Lemma placed_linked k idp A U F Fr l q a : inv idp A U F Fr -> A !! (l, q) = Some a -> layers idp - 1 - l = Z.of_nat k -> linked idp a.
Proof.
  intros W. revert l q a. induction k as [|k IH]; intros l q a Ha Hk; pose proof (w_range W _ _ _ Ha) as [Hl Hq].
  - apply L_top. rewrite (w_top W), <- Ha. f_equal. f_equal; [lia|]. symmetry. apply Hq. lia.
  - destruct (w_par W l q) as [p Hp]; [lia|lia|rewrite child_node, Ha by lia; by eexists|].
    destruct (w_nodes W _ _ _ Hp) as (x & Hx & [H1 H2 H3 _ _]).
    apply (L_child idp p x (q mod 32)); [apply (IH (l + 1) (q / 32)); [done|lia]|done|lia|].
    rewrite H2 by dlia. replace (32 * (q / 32) + q mod 32) with q by dlia. replace (l + 1 - 1) with l by lia.
    by rewrite child_node, Ha by lia.
Qed.

Lemma spare_free idp o Fr : free_ok (mem idp) o Fr -> id_free idp = o ->
  forall a, spare idp a <-> a ∈ Fr.
Proof.
  intros Hf Ho a. split.
  - induction 1 as [a Ha|a x b _ IH Hx Hb].
    + destruct Fr as [|p Fr]; simpl in Hf; [congruence|]. destruct Hf as [Hf _]. assert (p = a) as -> by congruence. left.
    + clear Ho. revert o Hf IH. induction Fr as [|p Fr IHF]; simpl; intros o Hf Hin; [by apply not_elem_of_nil in Hin|].
      destruct Hf as (_ & y & Hy & _ & _ & _ & Hr). apply elem_of_cons in Hin as [->|Hin].
      * simplify_eq. right. destruct Fr as [|p' Fr]; simpl in Hr; [congruence|]. destruct Hr as [Hr _]. rewrite Hr in Hb. injection Hb as ->. left.
      * right. by apply (IHF (ary y !! 0)).
  - assert (forall o Fr, free_ok (mem idp) o Fr -> (forall p, o = Some p -> spare idp p) -> forall a, a ∈ Fr -> spare idp a) as Hall.
    { clear. intros o Fr. revert o. induction Fr as [|p Fr IH]; simpl; intros o Hf Hs a Ha; [by apply not_elem_of_nil in Ha|].
      destruct Hf as (-> & x & Hx & _ & _ & _ & Hr). apply elem_of_cons in Ha as [->|Ha]; [by apply Hs|].
      apply (IH (ary x !! 0)); [done| |done]. intros p' Hp'. by apply (F_next idp p x); [apply Hs| |]. }
    apply (Hall o Fr); [done|]. intros p Hp. apply F_first. congruence.
Qed.

(** C32: In every reachable state the layers in memory are those that can be
    reached from the top and those on the list of free ones, and none is both: no
    layer is lost or used twice.  A layer below the top is of a level below
    [layers], which is at most 6, its count is at most 32 and its bitmap has 32
    bits; the pointers in its 32 slots lead to layers of the level below, and in
    the lowest layers to what the callers passed. *)
Theorem idr_layers_typed idp U : reachable idp U ->
  (forall a, is_Some (mem idp !! a) <-> linked idp a \/ spare idp a) /\ (forall a, linked idp a -> spare idp a -> False) /\
  forall a, linked idp a -> exists x, mem idp !! a = Some x /\ layer_ok idp x.
Proof.
  intros Hr. destruct (reachable_map _ _ Hr) as (A & Fr & W). pose proof (spare_free _ _ _ (w_free W) eq_refl) as Hsp.
  assert (forall a, linked idp a <-> exists k, A !! k = Some a) as Hli.
  { intros a. split.
    - intros Ha. destruct (linked_placed _ _ _ _ _ _ W Ha) as (l & q & Hp). by eexists.
    - intros [[l q] Ha]. apply (placed_linked (Z.to_nat (layers idp - 1 - l)) idp A U (dom U) Fr l q); [done|done|].
      pose proof (w_range W _ _ _ Ha). lia. }
  split_and!.
  - intros a. rewrite Hli, Hsp. split.
    + intros Ha. destruct (w_owned W a Ha) as [?|[?|?]]; [auto..|done].
    + intros [[[l q] Ha]|Ha]; [|by apply (free_ok_mem _ _ _ _ (w_free W))]. destruct (w_nodes W _ _ _ Ha) as (x & Hx & _). by eexists.
  - intros a. rewrite Hli, Hsp. intros [k Hk]. by apply (w_disj W k).
  - intros a [[l q] Ha]%Hli. by apply (placed_ok idp A U (dom U) Fr l q).
Qed.

Lemma idr_layers_typed_witness : exists t x,
  top (one_id (Some 9%positive) 1000) = Some t /\ mem (one_id (Some 9%positive) 1000) !! t = Some x /\ layer_ok (one_id (Some 9%positive) 1000) x.
Proof.
  exists 14%positive. destruct (idr_layers_typed _ _ one_id_reachable) as (_ & _ & H). destruct (H 14%positive) as (x & H1 & H2).
  - apply L_top. vm_compute. reflexivity.
  - exists x. split; [vm_compute; reflexivity|]. split; [exact H1|exact H2].
Defined.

# Your goal
Set down, exactly as they stand above, the lines starting with the line with "forall a, spare idp a <-> a ∈ Fr." and going on through the line with "by congruence. left.", and no others.

# Solution
  forall a, spare idp a <-> a ∈ Fr.
Proof.
  intros Hf Ho a. split.
  - induction 1 as [a Ha|a x b _ IH Hx Hb].
    + destruct Fr as [|p Fr]; simpl in Hf; [congruence|]. destruct Hf as [Hf _]. assert (p = a) as -> by congruence. left.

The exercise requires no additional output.